Records START

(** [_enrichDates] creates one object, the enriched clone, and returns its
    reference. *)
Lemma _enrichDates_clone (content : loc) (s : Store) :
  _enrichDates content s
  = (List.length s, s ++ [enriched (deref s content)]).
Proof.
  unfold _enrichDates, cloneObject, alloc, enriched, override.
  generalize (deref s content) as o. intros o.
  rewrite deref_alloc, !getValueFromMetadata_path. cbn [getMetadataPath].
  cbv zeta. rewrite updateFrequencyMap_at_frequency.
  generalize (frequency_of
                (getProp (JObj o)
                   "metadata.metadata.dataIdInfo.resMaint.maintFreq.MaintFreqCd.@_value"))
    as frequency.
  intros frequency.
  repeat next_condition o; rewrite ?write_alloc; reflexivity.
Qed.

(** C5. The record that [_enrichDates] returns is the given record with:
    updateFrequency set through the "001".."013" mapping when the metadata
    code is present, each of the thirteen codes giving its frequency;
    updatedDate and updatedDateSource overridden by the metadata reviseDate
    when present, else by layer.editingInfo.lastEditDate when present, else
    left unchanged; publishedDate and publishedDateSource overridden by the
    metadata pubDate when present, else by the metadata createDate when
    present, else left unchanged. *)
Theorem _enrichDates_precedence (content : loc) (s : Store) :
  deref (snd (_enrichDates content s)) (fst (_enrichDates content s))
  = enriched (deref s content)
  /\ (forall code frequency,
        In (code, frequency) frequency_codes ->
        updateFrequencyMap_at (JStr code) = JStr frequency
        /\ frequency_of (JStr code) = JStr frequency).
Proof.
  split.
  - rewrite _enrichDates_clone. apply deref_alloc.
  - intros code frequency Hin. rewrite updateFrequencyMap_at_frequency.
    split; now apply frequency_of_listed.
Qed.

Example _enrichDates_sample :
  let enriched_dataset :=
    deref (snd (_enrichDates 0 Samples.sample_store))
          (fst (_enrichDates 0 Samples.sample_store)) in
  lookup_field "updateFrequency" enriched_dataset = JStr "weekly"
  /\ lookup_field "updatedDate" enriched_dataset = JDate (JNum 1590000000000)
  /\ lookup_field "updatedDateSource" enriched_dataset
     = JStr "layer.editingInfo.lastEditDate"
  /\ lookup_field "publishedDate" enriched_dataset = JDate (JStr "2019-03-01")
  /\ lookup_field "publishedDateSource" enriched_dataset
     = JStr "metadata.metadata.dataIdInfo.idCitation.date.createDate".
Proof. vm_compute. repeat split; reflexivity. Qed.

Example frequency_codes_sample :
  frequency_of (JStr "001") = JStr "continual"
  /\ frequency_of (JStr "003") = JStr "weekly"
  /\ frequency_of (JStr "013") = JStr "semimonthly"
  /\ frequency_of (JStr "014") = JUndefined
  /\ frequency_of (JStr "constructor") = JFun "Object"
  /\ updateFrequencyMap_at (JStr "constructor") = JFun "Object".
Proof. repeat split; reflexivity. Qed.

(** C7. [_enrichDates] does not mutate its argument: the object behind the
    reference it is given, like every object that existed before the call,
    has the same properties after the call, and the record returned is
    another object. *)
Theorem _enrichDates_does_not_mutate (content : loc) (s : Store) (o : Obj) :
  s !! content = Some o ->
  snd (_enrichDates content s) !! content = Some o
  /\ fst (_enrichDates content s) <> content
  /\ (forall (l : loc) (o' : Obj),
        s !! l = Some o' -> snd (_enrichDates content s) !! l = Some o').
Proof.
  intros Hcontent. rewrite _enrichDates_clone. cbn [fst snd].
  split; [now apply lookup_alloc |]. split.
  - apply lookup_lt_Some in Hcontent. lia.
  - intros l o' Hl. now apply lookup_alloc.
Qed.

Records END

*Work to complete*. Once you have found every line in the listing that holds the string "JStr", copy each of them.

*Written response*.
        updateFrequencyMap_at (JStr code) = JStr frequency
        /\ frequency_of (JStr code) = JStr frequency).
  lookup_field "updateFrequency" enriched_dataset = JStr "weekly"
     = JStr "layer.editingInfo.lastEditDate"
  /\ lookup_field "publishedDate" enriched_dataset = JDate (JStr "2019-03-01")
     = JStr "metadata.metadata.dataIdInfo.idCitation.date.createDate".
  frequency_of (JStr "001") = JStr "continual"
  /\ frequency_of (JStr "003") = JStr "weekly"
  /\ frequency_of (JStr "013") = JStr "semimonthly"
  /\ frequency_of (JStr "014") = JUndefined
  /\ frequency_of (JStr "constructor") = JFun "Object"
  /\ updateFrequencyMap_at (JStr "constructor") = JFun "Object".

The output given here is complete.